Dave Hoffman at Concurring Opinions posted this, about an interview with David, Martin, the criminal defense counsel for the since-executed Cameron Todd Willingham. Since the execution, arson experts have argued that the original arson report relied upon theories that were discredited just before (or about the same time) as the trial. The matter has received a lot of attention recently, and is often presented as a case where an innocent man was executed. I don't want to get into the innocence question, but rather want to ask whether the defense counsel violated any ethical rules in the interview. Texas's confidentiality rule is here.
The lawyer is presumably motivated at least in part to rebut the implicit allegation that he should have knocked out the arson report against his client and should have saved his client's life. But there's no malpractice or discipline claim against the lawyer, so I can't conclude that he is justified by (c)(5) or (6). (Under the ABA approach to that exception, the comments provide that a lawyer can defend herself even before formal claims or charges are filed, but Texas doesn't have similar comments.
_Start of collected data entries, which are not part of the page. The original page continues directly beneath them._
(** * Chat session manager and context-bounded completion proxy

    A shallow embedding of
    - [supabase/functions/gemini/index.ts] (the context-aware [serve] handler),
    - [src/components/BackendStatusBadge.tsx] ([runCheck]),
    - [src/components/PilotChat.tsx] ([isDuplicateUserMessage],
      [addSystemMessage], [handleSendMessage], [handleCommand]),
    and of the rest of these files (the single-shot [serve] handler, the
    health effect, [handleKeyDown], [handleFilePick], [removePendingFile] and
    the reply preview), followed by the properties of these functions.

    Conventions.  A JavaScript string is a [string] whose characters stand
    for UTF-16 code units below 256, so [s.length] is [String.length s] and
    [s.slice(0, n)] is [substring 0 n s]; the literals of the source that
    contain other characters are written as they are, and nothing below
    depends on their length.  Numbers are integers.  Values obtained from
    [JSON.parse] are terms of [json]; [undefined] is [None] in [jsval].
    Everything that the outside world decides (clock readings, fresh
    identifiers, network outcomes, store answers) is an explicit argument, and
    one call of an asynchronous function is run to completion without other
    events in between. *)

From Stdlib Require Import String Ascii List ZArith Bool Lia DecimalString.
Import ListNotations.

Set Warnings "-register-all".

Local Open Scope string_scope.
Local Open Scope Z_scope.

(* ================================================================== *)
(** ** JavaScript values *)

Module Js.

(** [s.length] *)
Definition strlen (s : string) : Z := Z.of_nat (String.length s).

(** [s.length > n ? s.slice(0, n) : s] *)
Definition truncate (n : nat) (s : string) : string :=
  if strlen s >? Z.of_nat n then substring 0 n s else s.

Inductive json : Type :=
| JNull
| JBool (b : bool)
| JNum (n : Z)
| JStr (s : string)
| JArr (items : list json)
| JObj (fields : list (string * json)).

(** A JavaScript value: [None] is [undefined]. *)
Definition jsval : Type := option json.

(** ToBoolean *)
Definition truthy (v : jsval) : bool :=
  match v with
  | None => false
  | Some JNull => false
  | Some (JBool b) => b
  | Some (JNum n) => negb (n =? 0)
  | Some (JStr s) => negb (String.eqb s "")
  | Some (JArr _) => true
  | Some (JObj _) => true
  end.

Fixpoint assoc (k : string) (fs : list (string * json)) : jsval :=
  match fs with
  | [] => None
  | (k', v) :: rest => if String.eqb k k' then Some v else assoc k rest
  end.

(** [v?.k] for one of the data keys used by the program; the same as [v.k]
    whenever [v] is neither [null] nor [undefined]. *)
Definition get (k : string) (v : jsval) : jsval :=
  match v with
  | Some (JObj fs) => assoc k fs
  | _ => None
  end.

(** [v?.[0]] *)
Definition first (v : jsval) : jsval :=
  match v with
  | Some (JArr items) => nth_error items 0
  | Some (JStr s) =>
      match s with
      | EmptyString => None
      | String c _ => Some (JStr (String c ""))
      end
  | Some (JObj fs) => assoc "0" fs
  | _ => None
  end.

(** [Array.isArray(v)] *)
Definition isArray (v : jsval) : bool :=
  match v with
  | Some (JArr _) => true
  | _ => false
  end.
And my intuition -- unburdened by research at this point -- is that the public embarrassment of the recent media coverage is not enough to trigger the ABA's preventative disclosure anyway.)
Even if we apply the broad duty of confidentiality, some of what the lawyer said is common place following a noteworthy trial; he said, for example, that the prosecutor introduced this evidence or that evidence against my client. He suggested that the arson report wasn't the only evidence that was introduced.
The lawyer repeatedly emphasizes that he conducted tests that inculpated his client. I can't think of why the lawyer would be entitled to reveal that to the world. It relates to the representation and is detrimental to the client.
But much of the interview consists of the lawyer attacking the validity of a new report and arguing that the report was biased and based upon distant, second-hand knowledge of the case. That part of the lawyer's comments don't fit easily into a breach of confidentiality, do they?
The dynamic is the one that sometimes occurs when a capital defendant asserts ineffective assistance of counsel and the lawyer defends herself. I assume that there is case law and secondary literature on that issue. Here, of course, the lawyer can't say that he has been accused by his client of ineffectiveness.
What do you all think? (One of my thoughts is that Anderson Cooper needed to be better prepared.)